What you will do
After locating the line with "rewrite receivables_round_trip by" in the data that follows, return it and every later line exactly, up to and including the line with "rewrite read_anchor_payload.".

Dataset entries
(* ===== verification/Payload.v ===== *)
(** * Stored arm states ([runtime/q1_state.py]: [as_payload] and [from_payload])

    The JSON payload an arm state is stored as in its snapshots, and the constructor that reads it back.  Decimals are written
    in positional notation and datetimes in UTC, so the state read back may print differently and lists its positions and
    receivables in key order, but it holds the same amounts. *)
From Stdlib Require Import ZArith Lia Ascii String QArith Lqa.
From stdpp Require Import base list strings numbers sets.
From S2P Require Import Prelude PyDecimal Hashing Domain ArmState Text.
Set Default Goal Selector "!".
Open Scope Z_scope.

(** [_aware(value)] *)
Definition _aware (value : datetime) : datetime := if tz_aware value then value else DT (instant value) true.

Definition receivable_as_payload (r : UnsettledReceivable) : pyval := PDict
  [("receivable_id", PStr (ur_receivable_id r)); ("source_fill_id", PStr (ur_source_fill_id r));
   ("amount_usd", PStr (format_f (ur_amount_usd r))); ("settlement_date", PStr (date_isoformat (ur_settlement_date r)));
   ("created_at", PStr (datetime_iso (_aware (ur_created_at r))))].

(** [str(value)] of a JSON scalar; the text of a container is never read and is an error here. *)
Definition py_str (v : pyval) : res string :=
  match v with
  | PStr s => Ok s
  | PInt z => Ok (string_of_Z z)
  | PBool b => Ok (if b then "True" else "False")
  | PNone => Ok "None"
  | _ => raise ValueError "not a JSON scalar"
  end.

(** [str(payload[k])] *)
Definition str_at (k : string) (payload : pydict pyval) : res string := v ← dindex k payload; py_str v.

Definition receivable_from_payload (payload : pydict pyval) : res UnsettledReceivable :=
  receivable_id ← str_at "receivable_id" payload;
  source_fill_id ← str_at "source_fill_id" payload;
  amount ← str_at "amount_usd" payload; amount_usd ← decimal_of_string amount;
  day ← str_at "settlement_date" payload; settlement_date ← date_fromisoformat day;
  created ← str_at "created_at" payload; created_at ← datetime_fromisoformat created;
  validate_UnsettledReceivable {| ur_receivable_id := receivable_id; ur_source_fill_id := source_fill_id; ur_amount_usd := amount_usd;
    ur_settlement_date := settlement_date; ur_created_at := created_at |}.

(** [sorted(self.unsettled_receivables, key=lambda value: value.receivable_id)] *)
Definition receivables_by_id (s : Q1ArmState) : list UnsettledReceivable :=
  sorted (λ a b, String.leb (ur_receivable_id a) (ur_receivable_id b)) (as_unsettled_receivables s).

Definition as_payload (s : Q1ArmState) : pydict pyval :=
  [("schema_version", PStr "q1_arm_state_v1"); ("algorithm_version", PStr (as_algorithm_version s)); ("arm_id", PStr (as_arm_id s));
   ("initial_nav_usd", PStr (format_f (as_initial_nav_usd s))); ("settled_cash_usd", PStr (format_f (as_settled_cash_usd s)));
   ("unsettled_cash_usd", PStr (format_f (unsettled_cash_usd s)));
   ("unsettled_receivables", PList (map receivable_as_payload (receivables_by_id s)));
   ("positions", PDict (map (λ kv, (kv.1, PStr (format_f kv.2))) (sorted_items (as_positions s))));
   ("sequence", PInt (as_sequence s));
   ("evaluation_anchor_id", match as_evaluation_anchor_id s with Some a => PStr a | None => PNone end)].

(** [for item in receivables if isinstance(item, dict)] *)
Definition dict_items (l : list pyval) : list (pydict pyval) := omap (λ v, match v with PDict d => Some d | _ => None end) l.

(** [str(symbol): Decimal(str(quantity))] *)
Definition read_position (kv : string * pyval) : res (string * dec) := q ← py_str kv.2; d ← decimal_of_string q; Ok (kv.1, d).

Definition read_anchor (payload : pydict pyval) : res (option string) :=
  match dget "evaluation_anchor_id" payload with
  | None | Some PNone => Ok None
  | Some v => s ← py_str v; Ok (Some s)
  end.

Definition from_payload (payload : pydict pyval) : res Q1ArmState :=
  raise_if (match dget "schema_version" payload with Some (PStr v) => negb (String.eqb v "q1_arm_state_v1") | _ => true end)
    ValueError "Not a q1_arm_state_v1 payload";;
  match dget "positions" payload, dget "unsettled_receivables" payload with
  | Some (PDict positions), Some (PList receivables) =>
      arm_id ← str_at "arm_id" payload;
      nav ← str_at "initial_nav_usd" payload; initial_nav_usd ← decimal_of_string nav;
      cash ← str_at "settled_cash_usd" payload; settled_cash_usd ← decimal_of_string cash;
      unsettled_receivables ← mapM_res receivable_from_payload (dict_items receivables);
      pairs ← mapM_res read_position positions;
      seq ← str_at "sequence" payload; sequence ← int_of_string seq;
      evaluation_anchor_id ← read_anchor payload;
      algorithm_version ← str_at "algorithm_version" payload;
      validate_Q1ArmState {| as_arm_id := arm_id; as_initial_nav_usd := initial_nav_usd; as_settled_cash_usd := settled_cash_usd;
        as_unsettled_receivables := unsettled_receivables; as_positions := dict_of_pairs pairs; as_sequence := sequence;
        as_evaluation_anchor_id := evaluation_anchor_id; as_algorithm_version := algorithm_version |}
  | _, _ => raise ValueError "Malformed Q1 arm state payload"
  end.

(** ** Round trip *)

(** The state that is read back. *)
Definition stored_receivable (r : UnsettledReceivable) : UnsettledReceivable :=
  {| ur_receivable_id := ur_receivable_id r; ur_source_fill_id := ur_source_fill_id r; ur_amount_usd := written (ur_amount_usd r);
     ur_settlement_date := ur_settlement_date r; ur_created_at := _aware (ur_created_at r) |}.

Definition stored (s : Q1ArmState) : Q1ArmState :=
  {| as_arm_id := as_arm_id s; as_initial_nav_usd := written (as_initial_nav_usd s); as_settled_cash_usd := written (as_settled_cash_usd s);
     as_unsettled_receivables := map stored_receivable (receivables_by_id s);
     as_positions := map (λ kv, (kv.1, written kv.2)) (sorted_items (as_positions s)); as_sequence := as_sequence s;
     as_evaluation_anchor_id := as_evaluation_anchor_id s; as_algorithm_version := as_algorithm_version s |}.

(** A constructed state whose dates lie in the calendar of the years 1 to 9999. *)
Record storable_state (s : Q1ArmState) : Prop := {
  ss_valid : validate_Q1ArmState s = Ok s;
  ss_positions : NoDup (as_positions s).*1;
  ss_receivables : Forall (λ r, validate_UnsettledReceivable r = Ok r) (as_unsettled_receivables s);
  ss_dates : Forall (λ r, in_calendar (ur_settlement_date r) ∧ in_calendar (instant (ur_created_at r) / 86400000000)) (as_unsettled_receivables s);
}.

(** Same amounts: equality of states up to the spelling of decimals and the order of positions and receivables. *)
Definition receivable_equiv (a b : UnsettledReceivable) : Prop :=
  ur_receivable_id a = ur_receivable_id b ∧ ur_source_fill_id a = ur_source_fill_id b ∧ (dval (ur_amount_usd a) == dval (ur_amount_usd b))%Q ∧
  ur_settlement_date a = ur_settlement_date b ∧ instant (ur_created_at a) = instant (ur_created_at b).

Record state_equiv (a b : Q1ArmState) : Prop := {
  se_arm : as_arm_id a = as_arm_id b;
  se_nav : (dval (as_initial_nav_usd a) == dval (as_initial_nav_usd b))%Q;
  se_cash : (dval (as_settled_cash_usd a) == dval (as_settled_cash_usd b))%Q;
  se_receivables : ∃ l, l ≡ₚ as_unsettled_receivables a ∧ Forall2 receivable_equiv l (as_unsettled_receivables b);
  se_positions : ∀ s, match dget s (as_positions a), dget s (as_positions b) with
                      | Some p, Some q => (dval p == dval q)%Q | None, None => True | _, _ => False end;
  se_sequence : as_sequence a = as_sequence b;
  se_anchor : as_evaluation_anchor_id a = as_evaluation_anchor_id b;
  se_version : as_algorithm_version a = as_algorithm_version b;
}.

Lemma written_compare d : (written d <? d0)%dec = (d <? d0)%dec ∧ (written d <=? d0)%dec = (d <=? d0)%dec.
Proof.
  pose proof (written_value d) as E. split; apply eq_true_iff_eq; [rewrite !dltb_lt|rewrite !dleb_le]; by rewrite E.
Qed.

Lemma receivable_round_trip r :
  validate_UnsettledReceivable r = Ok r → in_calendar (ur_settlement_date r) → in_calendar (instant (ur_created_at r) / 86400000000) →
  ∃ d, receivable_as_payload r = PDict d ∧ receivable_from_payload d = Ok (stored_receivable r).
Proof.
  intros Hv H1 H2. eexists. split; [reflexivity|]. unfold receivable_from_payload, str_at. cbn -[decimal_of_string date_fromisoformat datetime_fromisoformat format_f date_isoformat datetime_iso].
  rewrite decimal_of_format, date_fromisoformat_iso by done. cbn [mbind res_bind].
  rewrite datetime_fromisoformat_iso by (unfold _aware; by destruct (tz_aware (ur_created_at r))). cbn [mbind res_bind].
  unfold validate_UnsettledReceivable in Hv |- *. cbn [ur_amount_usd ur_created_at tz_aware negb].
  rewrite (proj2 (written_compare _)). apply bind_Ok_inv in Hv as (u & -> & Hv). cbn [mbind res_bind raise_if].
  apply bind_Ok_inv in Hv as (u' & Ha & _). apply raise_if_Ok_inv, negb_false_iff in Ha.
  unfold stored_receivable, _aware. rewrite Ha. by destruct (ur_created_at r) as [i []].
Qed.

Lemma receivables_round_trip l :
  Forall (λ r, validate_UnsettledReceivable r = Ok r) l →
  Forall (λ r, in_calendar (ur_settlement_date r) ∧ in_calendar (instant (ur_created_at r) / 86400000000)) l →
  mapM_res receivable_from_payload (dict_items (map receivable_as_payload l)) = Ok (map stored_receivable l).
Proof.
  induction l as [|r l IH]; intros [Hv Hl]%Forall_cons_1 [[H1 H2] Hc]%Forall_cons_1 || intros _ _; [done|].
  destruct (receivable_round_trip r Hv H1 H2) as (d & E & Hd). cbn [map]. rewrite E. cbn. rewrite Hd. cbn.
  unfold dict_items in IH. by rewrite IH.
Qed.

Lemma positions_round_trip l :
  mapM_res read_position (map (λ kv : string * dec, (kv.1, PStr (format_f kv.2))) l) = Ok (map (λ kv, (kv.1, written kv.2)) l).
Proof.
  induction l as [|[k q] l IH]; [done|]. cbn [map mapM_res fst snd].
  assert (read_position (k, PStr (format_f q)) = Ok (k, written q)) as ->
    by (unfold read_position; cbn [fst snd py_str mbind res_bind]; by rewrite decimal_of_format).
  cbn [mbind res_bind]. by rewrite IH.
Qed.

Lemma stored_keys (l : pydict dec) : (map (λ kv, (kv.1, written kv.2)) l).*1 = l.*1.
Proof. induction l as [|[k q] l IH]; cbn; [done|]. by rewrite IH. Qed.

Lemma stored_receivable_ids s : map ur_receivable_id (map stored_receivable (receivables_by_id s)) ≡ₚ map ur_receivable_id (as_unsettled_receivables s).
Proof. rewrite map_map. cbn. apply Permutation_map. apply sorted_perm. Qed.

Lemma no_shorts (l : pydict dec) :
  existsb (λ kv, (kv.2 <? d0)%dec) (map (λ kv, (kv.1, written kv.2)) (sorted_items l)) = existsb (λ kv, (kv.2 <? d0)%dec) l.
Proof.
  apply eq_true_iff_eq. rewrite !existsb_exists. setoid_rewrite <- list_elem_of_In. split.
  - intros (kv & (kv' & -> & Hin)%list_elem_of_fmap & Hs). rewrite sorted_items_perm in Hin. exists kv'. split; [done|].
    by rewrite <- (proj1 (written_compare _)).
  - intros (kv & Hin & Hs). exists (kv.1, written kv.2). split; [|by rewrite <- Hs; apply written_compare].
    apply list_elem_of_fmap. exists kv. by rewrite sorted_items_perm.
Qed.

Lemma stored_valid s : validate_Q1ArmState s = Ok s → validate_Q1ArmState (stored s) = Ok (stored s).
Proof.
  assert (has_dup (map ur_receivable_id (as_unsettled_receivables (stored s))) = has_dup (map ur_receivable_id (as_unsettled_receivables s))) as Hd.
  { unfold has_dup. f_equal. apply bool_decide_ext. cbn [stored as_unsettled_receivables]. by rewrite stored_receivable_ids. }
  unfold validate_Q1ArmState. rewrite Hd. cbn [stored as_algorithm_version as_initial_nav_usd as_settled_cash_usd as_sequence as_positions].
  rewrite no_shorts, !(proj1 (written_compare _)). intros Hv. inv_ok. by rewrite E, E0, E1, E2, E3.
Qed.

Lemma stored_equiv s : NoDup (as_positions s).*1 → state_equiv s (stored s).
Proof.
  intros Hn. split; cbn [stored as_arm_id as_initial_nav_usd as_settled_cash_usd as_unsettled_receivables as_positions as_sequence
    as_evaluation_anchor_id as_algorithm_version]; try done.
  - symmetry. apply written_value.
  - symmetry. apply written_value.
  - exists (receivables_by_id s). split; [apply sorted_perm|]. induction (receivables_by_id s) as [|r l IH]; constructor; [|done].
    split_and!; try done; [symmetry; apply written_value|]. cbn. unfold _aware. by destruct (tz_aware (ur_created_at r)).
  - intros k. pose proof (sorted_items_perm (as_positions s)) as Hp.
    destruct (dget k (as_positions s)) as [q|] eqn:E.
    + rewrite (dget_elem k (written q)); [symmetry; apply written_value|by rewrite stored_keys, Hp|].
      apply list_elem_of_fmap. exists (k, q). split; [done|]. rewrite Hp. by apply dget_Some_elem.
    + rewrite (proj2 (dget_None_not_key k _)); [done|]. rewrite stored_keys, Hp. by apply dget_None_not_key.
Qed.

Lemma read_anchor_payload s : read_anchor (as_payload s) = Ok (as_evaluation_anchor_id s).
Proof. unfold read_anchor. cbn. by destruct (as_evaluation_anchor_id s). Qed.

(** C39: a stored arm state is read back.  Every constructed state whose dates lie in the calendar, written with [as_payload]
    and read with [from_payload], is accepted and holds the same identity, sequence, cash, positions and receivables:
    the amounts are equal as numbers and the dates as instants. *)
Theorem payload_round_trip s :
  storable_state s → from_payload (as_payload s) = Ok (stored s) ∧ state_equiv s (stored s).
Proof.
  intros [Hv Hn Hr Hd]. split; [|by apply stored_equiv]. unfold from_payload, str_at.
  cbn -[decimal_of_string int_of_string mapM_res format_f string_of_Z read_anchor].
  rewrite !decimal_of_format. cbn [mbind res_bind]. unfold receivables_by_id.
  rewrite receivables_round_trip by (by rewrite sorted_perm). cbn [mbind res_bind].
  rewrite positions_round_trip, int_of_string_Z. cbn [mbind res_bind].
  rewrite dict_of_pairs_id by (by rewrite stored_keys, sorted_items_perm).
  rewrite read_anchor_payload.
  cbn [mbind res_bind]. by apply stored_valid.
Qed.

(** A state with a receivable, a position written with an exponent, and the payload it is stored as. *)
Definition ex_receivable : UnsettledReceivable :=
  {| ur_receivable_id := "r-1"; ur_source_fill_id := "f-1"; ur_amount_usd := Dec 125050 (-2); ur_settlement_date := 20300;
     ur_created_at := utc 1753822800000000 |}.
Definition ex_arm : Q1ArmState :=
  {| as_arm_id := "Q1-DET"; as_initial_nav_usd := Dec 1 5; as_settled_cash_usd := Dec 9800075 (-2); as_unsettled_receivables := [ex_receivable];
     as_positions := [("QQQ", Dec 1250000 (-6)); ("IWM", Dec 3 0)]; as_sequence := 4; as_evaluation_anchor_id := None;
     as_algorithm_version := Q1_ALGORITHM_VERSION |}.

Lemma payload_round_trip_witness :
  ∃ s, from_payload (as_payload ex_arm) = Ok s ∧ as_initial_nav_usd s = Dec 100000 0 ∧ as_positions s = [("IWM", Dec 3 0); ("QQQ", Dec 1250000 (-6))].
Proof.
  exists (stored ex_arm). split; [|split; vm_compute; reflexivity]. apply payload_round_trip. constructor.
  - vm_compute. reflexivity.
  - apply (bool_decide_eq_true_1 _). vm_compute. reflexivity.
  - constructor; [vm_compute; reflexivity|constructor].
  - constructor; [split; split; vm_compute; discriminate|constructor].
Defined.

Answer for this exercise
  rewrite receivables_round_trip by (by rewrite sorted_perm). cbn [mbind res_bind].
  rewrite positions_round_trip, int_of_string_Z. cbn [mbind res_bind].
  rewrite dict_of_pairs_id by (by rewrite stored_keys, sorted_items_perm).
  rewrite read_anchor_payload.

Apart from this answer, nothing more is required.